Booze and Burn
Page 18
I look at him with eyes both quizzical and addled, I hope.
‘Summat wrong with your legs or summat?’ he says. I notice for the first time how young he really is. This is a boy in a giant’s body. But he still stands between me and my investigation.
I look at my legs and shrug.
He seems concerned about my smell. He sniffs the air around me. I flush slightly, remembering that I forgot to wash this morning. Can a case of mild body odour be grounds to deny entry? I realise that this is my moment—either I will reach the place beyond and find out what is destroying the youth of Mangel, or…
Or I will fail.
Suddenly the granite hand falls off my chest as the doorman appraises the next customer. My passage is clear. I slouch onwards.
Inside I don’t know which way to turn. Children—aged ten to eighteen—are everywhere. I am so manifestly not one of them and I feel sure they will sense me. But none does. They are too busy: dancing, wandering, talking to each other, talking to themselves, or just sitting still as if watching some imaginary television.
I cannot just stand here and watch. I must do something. I go to the bar. There I ask the handsome barmaid where the cigarette machine is.
‘It’s empty,’ she says. ‘Been empty for weeks.’ She offers me one of her own.
I light up and immediately start coughing.
‘Summat wrong?’ she says. ‘Hang on, you don’t smoke, does you?’
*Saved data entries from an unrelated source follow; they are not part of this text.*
Lemma bulkhead_isolation_witness :
  snd (enter "http" "/v1/responses" None false (make ex_limits)) = Granted proxy_http.
Proof.
  destruct (bulkhead_isolation ex_limits (make ex_limits) [] "http" "/v1/responses" None false) as [_ H];
    [apply reach_init|by vm_compute|]. by vm_compute.
Defined.

End BulkheadFacts.

(** ** Work admission facts *)
Module WorkAdmissionFacts.
Import WorkAdmission.

Definition outstanding (l : list AdmissionLease) : Z :=
  Z.of_nat (length (List.filter (λ x, _semaphore x && negb (_released x)) l)).

(** Permits are either free, on their way to a woken task, or held by an
    unreleased lease; tasks park only while no permit is free or a task
    woken before them has still to go on; and a future is parked or woken at
    most once. *)
Definition gate_inv (limit : Z) (g : gate) : Prop :=
  let s := sem g in
  (Semaphore._value s + Z.of_nat (length (Semaphore.woken s)) + outstanding (leases g) = limit)%Z ∧
  (0 <= Semaphore._value s)%Z ∧
  (Semaphore._waiters s ≠ [] → Semaphore.woken s = [] → Semaphore._value s = 0%Z) ∧
  NoDup (Semaphore._waiters s ++ Semaphore.woken s).

Definition parked (g : gate) : list nat := Semaphore._waiters (sem g) ++ Semaphore.woken (sem g).

Lemma outstanding_app l1 l2 : outstanding (l1 ++ l2) = (outstanding l1 + outstanding l2)%Z.
Proof. unfold outstanding. rewrite List.filter_app, length_app. lia. Qed.

Lemma outstanding_release l i lease :
  l !! i = Some lease → _released lease = false → _semaphore lease = true →
  outstanding (<[i := lease {{ _released := true }}]> l) = (outstanding l - 1)%Z.
Proof.
  intros Hi Hr Hs. rewrite <- (take_drop_middle l i lease Hi) at 2.
  rewrite insert_take_drop by (by eapply lookup_lt_Some). rewrite !outstanding_app.
  change (lease :: drop (S i) l) with ([lease] ++ drop (S i) l).
  change (lease {{ _released := true }} :: drop (S i) l) with ([lease {{ _released := true }}] ++ drop (S i) l).
  rewrite !outstanding_app. destruct lease; simpl in *; subst. unfold outstanding. simpl. lia.
Qed.

Definition remove_fut (fut : nat) (l : list nat) : list nat := List.filter (λ f, negb (Nat.eqb f fut)) l.
Lemma enforce_within_limits_witness :
  ∃ l', l' ∈ limits ex_db1 ∧ (500 <= current_value l' <= 20000)%Z.
Proof.
  destruct (enforce_within_limits "k" ex_request "ur_1" 900 ex_db ex_db1 (Ok "ur_1")) as [_ H];
    [apply NoDup_singleton|by vm_compute|].
  destruct (H ex_limit) as (l' & Hin & _ & _ & Hr); [by left|]. exists l'. split; [exact Hin|]. apply Hr.
Defined.

Lemma settle_exact_witness :
  release_usage_reservation "ur_1" 960 (finalize_usage_reservation "ur_1" "gpt-5" 100 50 10 None 950 ex_db1) =
    finalize_usage_reservation "ur_1" "gpt-5" 100 50 10 None 950 ex_db1.
Proof.
  destruct (get_usage_reservation "ur_1" ex_db1) as [r|] eqn:E; [|by vm_compute in E].
  destruct (settle_exact "ur_1" "gpt-5" 100 50 10 None 950 ex_db1 ex_direct r) as (_ & H & _);
    [apply ex_ledger1|done| |lia|lia|exact (H 960%Z)]. vm_compute in E. injection E as <-. done.
Defined.

Lemma release_stale_terminates_witness :
  ∃ db', release_stale_usage_reservations 2000 1500 500 ex_db1 = Some (db', 1%Z).
Proof.
  destruct (release_stale_terminates 2000 1500 500 ex_db1 ex_direct) as (db' & H & _ & _); [lia|apply ex_ledger1|].
  exists db'. rewrite H. by vm_compute.
Defined.

Lemma reset_expired_terminates_witness :
  ∃ db', reset_expired_limits 5000 ex_db1 = Some (db', 1%Z).
Proof.
  destruct (reset_expired_terminates 5000 ex_db1 ex_direct) as (db' & H & _ & _); [apply ex_ledger1|].
  exists db'. rewrite H. by vm_compute.
Defined.

Definition ex_rule : LimitRuleInput :=
  {| in_limit_type := "total_tokens"; in_limit_window := "daily"; in_max_value := 30000; in_model_filter := None |}.

Lemma limit_update_keeps_usage_witness :
  api_key_id (ex_limit {{ limit_id := 0%Z; max_value := 30000%Z }}) = "k" ∧
  current_value (ex_limit {{ limit_id := 0%Z; max_value := 30000%Z }}) = current_value ex_limit.
Proof.
  destruct (limit_update_keeps_usage "k" 900 [ex_rule] [ex_limit] false
    [ex_limit {{ limit_id := 0%Z; max_value := 30000%Z }}]) as (_ & _ & H); [by vm_compute|].
  destruct (H _ ltac:(by left)) as [H1 H2]. split; [exact H1|apply H2].
Defined.

End ApiKeyFacts.
(* ===== verification/DurableBridge.v ===== *)
(** Durable HTTP-bridge sessions: the lease table behind
    [src/app/modules/proxy/durable_bridge_repository.py] and the coordinator
    [src/app/modules/proxy/durable_bridge_coordinator.py] the proxy talks to.

    A session row names the instance that owns it, an epoch that grows when
    ownership moves, and a lease; aliases map turn states, response ids and
    session headers to sessions, per API-key scope.

    Each method is one transaction on [BridgeDB].  [Repo.claim_session] also
    takes what other transactions do between its SELECT and its INSERT, and
    [Repo.commit_row] writes only the columns whose value changed since the
    row was loaded, as the ORM does.  Creation times and the ids of alias rows
    are left out: nothing reads them.  [sha256] is a parameter. *)

From stdpp Require Import sorting.
From S2P Require Import Prelude Models.

(** ** Repository *)
Module Repo.

Record HttpBridgeSessionRecord := {
  hb_id : string;
  session_key_kind : string;
  session_key_value : string;
  session_key_hash : string;
  hb_scope : string;
  owner_instance_id : option string;
  owner_epoch : Z;
  lease_expires_at : option Z;
  hb_state : HttpBridgeSessionState;
  hb_account_id : option string;
  hb_model : option string;
  hb_service_tier : option string;
  latest_turn_state : option string;
  latest_response_id : option string;
  latest_input_item_count : option Z;
  latest_input_full_fingerprint : option string;
  hb_updated_at : Z;
  last_seen_at : Z;
  closed_at : option Z;
}.

Record HttpBridgeSessionAlias := {
  al_session_id : string;
  alias_kind : string;
  alias_value : string;
  alias_hash : string;
  al_scope : string;
}.

Record BridgeDB := { sessions : list HttpBridgeSessionRecord; aliases : list HttpBridgeSessionAlias }.

Record DurableBridgeSessionSnapshot := {
  snap_id : string;
  snap_key_kind : string;
  snap_key_value : string;
  snap_key_hash : string;
  snap_scope : string;
  snap_owner : option string;
  snap_epoch : Z;
  snap_lease : option Z;
  snap_state : HttpBridgeSessionState;
  snap_account_id : option string;
  snap_model : option string;
  snap_service_tier : option string;
  snap_turn_state : option string;
  snap_response_id : option string;
  snap_item_count : option Z;
  snap_fingerprint : option string;
  snap_closed_at : option Z;
}.

Inductive BridgeError := IntegrityError | UnsupportedDialect (dialect : string).

(** The application's clock and the database's [now()]. *)
Record clock := { app_now : Z; db_now : Z }.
I shrug. There’s no point in hiding it.
‘Why’d you have a lighter then?’
A reporter should always carry a lighter, but I cannot tell her that. I notice the Mangel Informer she has been reading and wonder if she has already rumbled me.
‘Here, I knows you,’ she says, settling the matter. ‘You’re that—’
I put my hand on hers and wink at her. It is a risky move. She will either understand me and shut up, or I will be thrown out. She moves away and starts pulling a pint. I wonder if I shouldn’t just leave. Maybe I really am out of my depth here. Maybe I shouldn’t have studied so hard at school.
She puts the full pint before me. I am teetotal, but I don’t tell her that. She leans towards me. She is a generously proportioned woman and I find myself lusting after her, despite myself. I take a gulp of beer to cool myself down. ‘I think you’re all right,’ she says. ‘You’re the only one who gives a toss.’
About what?
‘About this town and the way the kids is going. Look at em all,’ she says, nodding to the seething, deranged melée behind me. ‘They’re all in here. This is their home, ain’t it, where it all happens? What took you so long?’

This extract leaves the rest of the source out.